Given records
____________
(** C4. A peer that disconnects while another one is being announced to it takes the controller
    down.  When the goroutine that walks over the channels has come to a peer whose stream is
    in its receive loop, then in three steps - it looks the channel up, the peer's stream
    leaves its loop, and its clean-up closes the channel - the controller is where the
    next thing that goroutine does is a send on a closed channel, a panic. *)
Theorem departing_peer_crashes_controller S t x s sx ev u k ks
    (Hs : streams S !! t = Some s) (Hpc : s_pc s = Walking ev u (k :: ks)) (Hne : ID (s_peer s) <> k)
    (Hx : streams S !! x = Some sx) (Hxpc : s_pc sx = Receiving) (Hxid : ID (s_peer sx) = k)
    (Hreg : peerChannels (ctl S) !! k = Some (s_ch sx))
    (Hch : chans (ctl S) !! s_ch sx = Some (mkChan false true)) :
  exists S1 S2 S3, sys_step tv S S1 /\ sys_step tv S1 S2 /\ sys_step tv S2 S3 /\
    about_to_crash S3 t SendOnClosed.
Proof.
  assert (Htx : t <> x) by (intros ->; congruence).
  set (q := s_ch sx) in *.
  set (S1 := mkSys (ctl S) (<[t := s <| s_pc := Sending ev u q ks |>]> (streams S)) (opened S)).
  set (c2 := (ctl S) <| chans ::= alter (fun s => s <| ch_ready := false |>) q |>).
  set (S2 := mkSys c2 (<[x := sx <| s_pc := Leaving |>]> (streams S1)) (opened S)).
  set (c3 := c2 <| peerChannels ::= delete k |> <| chans ::= <[q := mkChan true false]> |>).
  assert (Hdel : DeletePeerUpdateChannel (ID (s_peer (sx <| s_pc := Leaving |>))) c2 = Done tt c3).
  { unfold DeletePeerUpdateChannel. rewrite (bind_done _ _ _ (peerChannels c2) c2) by done.
    cbn. rewrite Hxid, Hreg. unfold chan_close, mbind, go_bind, modify. cbn.
    by rewrite lookup_alter_eq, Hch. }
  assert (Hleave : exists r c', leave_begin (s_peer sx) c2 = Done r c' /\ chans c' = chans c3).
  { unfold leave_begin. cbn in Hdel. rewrite (bind_done _ _ _ _ _ Hdel), (bind_done _ _ _ c3 c3) by done.
    destruct (SetPeerConnected _ _ _ _) as [[e p'] d'].
    pose proof (event_begin_total DISCONNECT (ID p') (c3 <| c_db := d' |>)) as [r Hr].
    exists r, (c3 <| c_db := d' |>). split; [|done]. exact Hr. }
  destruct Hleave as (r & c' & Hleave & Hcl).
  set (S3 := mkSys c' (match r with Some (u, ks) => <[x := sx <| s_pc := Walking Parting u ks |>]>
                                  | None => delete x end (streams S2)) (opened S)).
  exists S1, S2, S3. split; [|split; [|split]].
  - apply (step_turn tv S t s true); [done|]. unfold stream_turn. rewrite Hpc.
    destruct ev; unfold next_target, mbind, go_bind, reads, mret, go_ret;
      by rewrite bool_decide_true, Hreg by done.
  - apply (step_turn tv S1 x sx true); [by cbn; rewrite lookup_insert_ne|].
    unfold stream_turn. by rewrite Hxpc.
  - assert (Hturn : stream_turn (sx <| s_pc := Leaving |>) true c2
      = Done (match r with Some (u, ks) => Some (Walking Parting u ks) | None => None end) c').
    { unfold stream_turn. cbn. by rewrite (bind_done _ _ _ _ _ Hleave). }
    destruct r as [[u' ks']|].
    + exact (step_turn tv S2 x _ true _ _ (lookup_insert_eq _ _ _) Hturn).
    + exact (step_return tv S2 x _ true _ (lookup_insert_eq _ _ _) Hturn).
  - exists (s <| s_pc := Sending ev u q ks |>). split.
    + cbn. destruct r as [[u' ks']|]; rewrite ?lookup_insert_ne, ?lookup_delete_ne by done;
        rewrite ?lookup_insert_ne by done; apply lookup_insert_eq.
    + intros sent. unfold stream_turn, crashes, mbind, go_bind, chan_send. cbn.
      rewrite Hcl. cbn. by rewrite lookup_insert_eq.
Qed.

(** C39. Two peers that connect at the same time shut the controller's streams down for good:
    when the second is admitted before the first has announced itself, then however the
    goroutines and the other handlers go on, neither of the two, and no peer that connects
    after them, is ever sent its list of peers; each stays in its announcement, waiting for
    one of the two to receive.  The controller starts without channels, is in any state its
    steps reach, the two peers have no other stream, and the database does not fail to read
    a row. *)
Theorem simultaneous_connects_jam S0 S ma mb pa pb qa qb c1 c2 S'
    (Hread : forall d i, is_Some (rows d !! i) -> is_Some (GetPeerbyID d i))
    (Hids : ids_ok (c_db (ctl S0))) (Hnone : peerChannels (ctl S0) = ∅) (Hstreams : streams S0 = ∅)
    (Hreach : reach (sys_step tv) S0 S)
    (Ha : UpdateStream_admit ma (ctl S) = Done (Ok (pa, qa)) c1)
    (Hb : UpdateStream_admit mb c1 = Done (Ok (pb, qb)) c2)
    (Hab : ID pa <> ID pb)
    (Hfree : forall t s, streams S !! t = Some s -> ID (s_peer s) <> ID pa /\ ID (s_peer s) <> ID pb)
    (Hasleep : ID pa ∉ sleeping (ctl S)) (Hbsleep : ID pb ∉ sleeping (ctl S))
    (Hgo : reach (sys_step tv) (admitted (admitted S pa qa c1) pb qb c2) S') :
  forall t s, streams S' !! t = Some s -> (opened S <= t)%nat -> waiting s.
Proof.
  assert (Hok : sys_ok S).
  { eapply reach_invariant, Hreach; [|apply sys_ok_step].
    split; [done|..]; rewrite ?Hnone, ?Hstreams; by intros. }
  pose proof (sys_ok_admit _ _ _ _ _ Hok Ha) as Hok1.
  pose proof (sys_ok_admit _ _ _ _ _ Hok1 Hb) as Hok2.
  enough (HI : sys_ok S' /\ (opened S <= opened S')%nat /\
    exists K, jam (ID pa) (ID pb) (opened S) K S').
  { destruct HI as (_ & _ & K & HJ). intros t s Hs Hle. pose proof (jam_streams _ _ _ _ _ HJ t s Hs) as Hst.
    rewrite decide_True in Hst by done. unfold waiting. unfold stuck in Hst.
    by destruct (s_pc s) as [|[] ? ?|[] ? ? ?| | |]. }
  eapply (reach_invariant _ (fun S' => sys_ok S' /\ (opened S <= opened S')%nat /\
    exists K, jam (ID pa) (ID pb) (opened S) K S')); [|clear Hgo|exact Hgo].
  - split; [done|]. split; [cbn; lia|]. exists {[qa; qb]}.
    apply admit_effect in Ha as (-> & X1 & Sl1 & M1 & C1 & _ & _); [|apply Hok].
    apply (admit_effect _ _ _ _ _ (ok_ids _ Hok1)) in Hb as (-> & X2 & Sl2 & M2 & C2 & _ & _).
    cbn in *. split; cbn; [split|].
    + rewrite M2, M1, Sl2, Sl1. intros k [->| ->].
      * split; [|done]. exists (next_chan (ctl S)). rewrite lookup_insert_ne, lookup_insert_eq by done.
        split; [done|]. by apply elem_of_union_l, elem_of_singleton.
      * split; [|done]. exists (next_chan c1). rewrite lookup_insert_eq.
        split; [done|]. by apply elem_of_union_r, elem_of_singleton.
    + rewrite C2, C1, X2. intros q [->%elem_of_singleton| ->%elem_of_singleton]%elem_of_union.
      * rewrite lookup_insert_ne, lookup_insert_eq by lia. split; [done|lia].
      * rewrite lookup_insert_eq. split; [done|lia].
    + rewrite M2, M1. intros k q [[<- _]|[_ [[<- _]|[_ Hk]]%lookup_insert_Some]]%lookup_insert_Some; [auto|auto|].
      apply (ok_bound _ Hok) in Hk. intros [->%elem_of_singleton| ->%elem_of_singleton]%elem_of_union; lia.
    + intros t s [[<- <-]|[_ [[<- <-]|[_ Hs]]%lookup_insert_Some]]%lookup_insert_Some.
      * by rewrite decide_True by lia.
      * by rewrite decide_True by lia.
      * destruct (ok_streams _ Hok t s Hs) as (Hlt & Hch & _). rewrite decide_False by lia.
        destruct (Hfree t s Hs). split_and!; [done|done|].
        intros [?%elem_of_singleton|?%elem_of_singleton]%elem_of_union; lia.
  - intros S1 S2 (Hok3 & Hn & K & HJ) Hstep. split; [by eapply sys_ok_step|].
    by eapply jam_step.
Qed.
End StreamTheorems.

(** ** A concrete controller

    Two machines that are logged in and connect one right after the other. *)

Definition demo_first : Peer := (demo_row false) <| Connected := false |>.
Definition demo_second : Peer :=
  (demo_peer 2 (demo_machine "b") "100.70.0.2") <| Connected := false |>.
Definition demo_pair : @Ctl mem_gorm :=
  (demo_server false) <| c_db := [demo_first; demo_second] |> <| peerChannels := ∅ |> <| chans := ∅ |>.

Lemma mem_reads (d : @DB mem_gorm) i : is_Some (rows d !! i) -> is_Some (GetPeerbyID d i).
Proof.
  intros [p Hp]. unfold GetPeerbyID. cbn. unfold first_where. pose proof (table_rows_key _ _ _ Hp) as Hi.
  assert (Hin : p ∈ filter (fun p => bool_decide (ID p = i) = true) (table_all d)).
  { apply list_elem_of_filter. split; [by apply bool_decide_eq_true|]. apply table_all_elem. by rewrite Hi. }
  destruct (filter _ _); [by apply not_elem_of_nil in Hin|eauto].
Qed.

Lemma demo_pair_ids : ids_ok (c_db demo_pair).
Proof. intros i p. cbn. intros [[<- _]|[_ [[<- _]|[_ [=]]]%lookup_insert_Some]]%lookup_insert_Some; done. Qed.

Definition demo_admitted (row : Peer) : Peer := row <| Connected := true |> <| UpdatedAt := Hour |>.

Lemma simultaneous_connects_jam_witness : exists c1 c2,
  forall S', reach (sys_step (idp := demo_idp) demo_validator)
               (admitted (admitted (mkSys demo_pair ∅ 0) (demo_admitted demo_first) 21 c1)
                  (demo_admitted demo_second) 22 c2) S' ->
  forall t s, streams S' !! t = Some s -> waiting s.
Proof.
  run_of ((r ← UpdateStream_admit (demo_machine "a"); r' ← UpdateStream_admit (demo_machine "b");
           mret (r, r')) demo_pair)
    to (Ok (E := Status) (demo_admitted demo_first, 21), Ok (E := Status) (demo_admitted demo_second, 22)) as c E.
  apply bind_done_inv in E as (r & c1 & E1 & E).
  apply bind_done_inv in E as (r' & c2 & E2 & [= -> -> <-]).
  exists c1, c2. intros S' Hgo t s Hs.
  refine (simultaneous_connects_jam (idp := demo_idp) demo_validator (mkSys demo_pair ∅ 0) _
    _ _ _ _ _ _ c1 c2 S' mem_reads demo_pair_ids eq_refl eq_refl (reach_refl _ _) E1 E2 _ _ _ _ Hgo t s Hs _).
  - done.
  - intros t' s' [=].
  - by apply not_elem_of_nil.
  - by apply not_elem_of_nil.
  - cbn. lia.
Defined.

(** Peer 2 is announcing itself and has come to peer 1. *)
Definition demo_walk : Sys :=
  mkSys demo_ctl
    {[0%nat := mkStream (demo_peer 2 "m2" "100.70.0.2") 20 (Walking Joining (mkUpdateResponse CONNECT None "") [1]);
      1%nat := mkStream (demo_peer 1 "m1" "100.70.0.1") 10 Receiving]} 2.

Lemma departing_peer_crashes_controller_witness : exists S1 S2 S3,
  sys_step (idp := demo_idp) demo_validator demo_walk S1 /\ sys_step (idp := demo_idp) demo_validator S1 S2 /\
  sys_step (idp := demo_idp) demo_validator S2 S3 /\ about_to_crash S3 0 SendOnClosed.
Proof.
  eapply (departing_peer_crashes_controller (idp := demo_idp) demo_validator demo_walk 0 1);
    try (vm_compute; reflexivity).
  vm_compute. discriminate.
Defined.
____________
Your objective
Taking the entries above, write out exactly each line from the one holding "- intros t' s' [=]." to the one holding "Lemma departing_peer_crashes_controller_witness : exists", both included, and stop there.

Answer area
  - intros t' s' [=].
  - by apply not_elem_of_nil.
  - by apply not_elem_of_nil.
  - cbn. lia.
Defined.

(** Peer 2 is announcing itself and has come to peer 1. *)
Definition demo_walk : Sys :=
  mkSys demo_ctl
    {[0%nat := mkStream (demo_peer 2 "m2" "100.70.0.2") 20 (Walking Joining (mkUpdateResponse CONNECT None "") [1]);
      1%nat := mkStream (demo_peer 1 "m1" "100.70.0.1") 10 Receiving]} 2.

Lemma departing_peer_crashes_controller_witness : exists S1 S2 S3,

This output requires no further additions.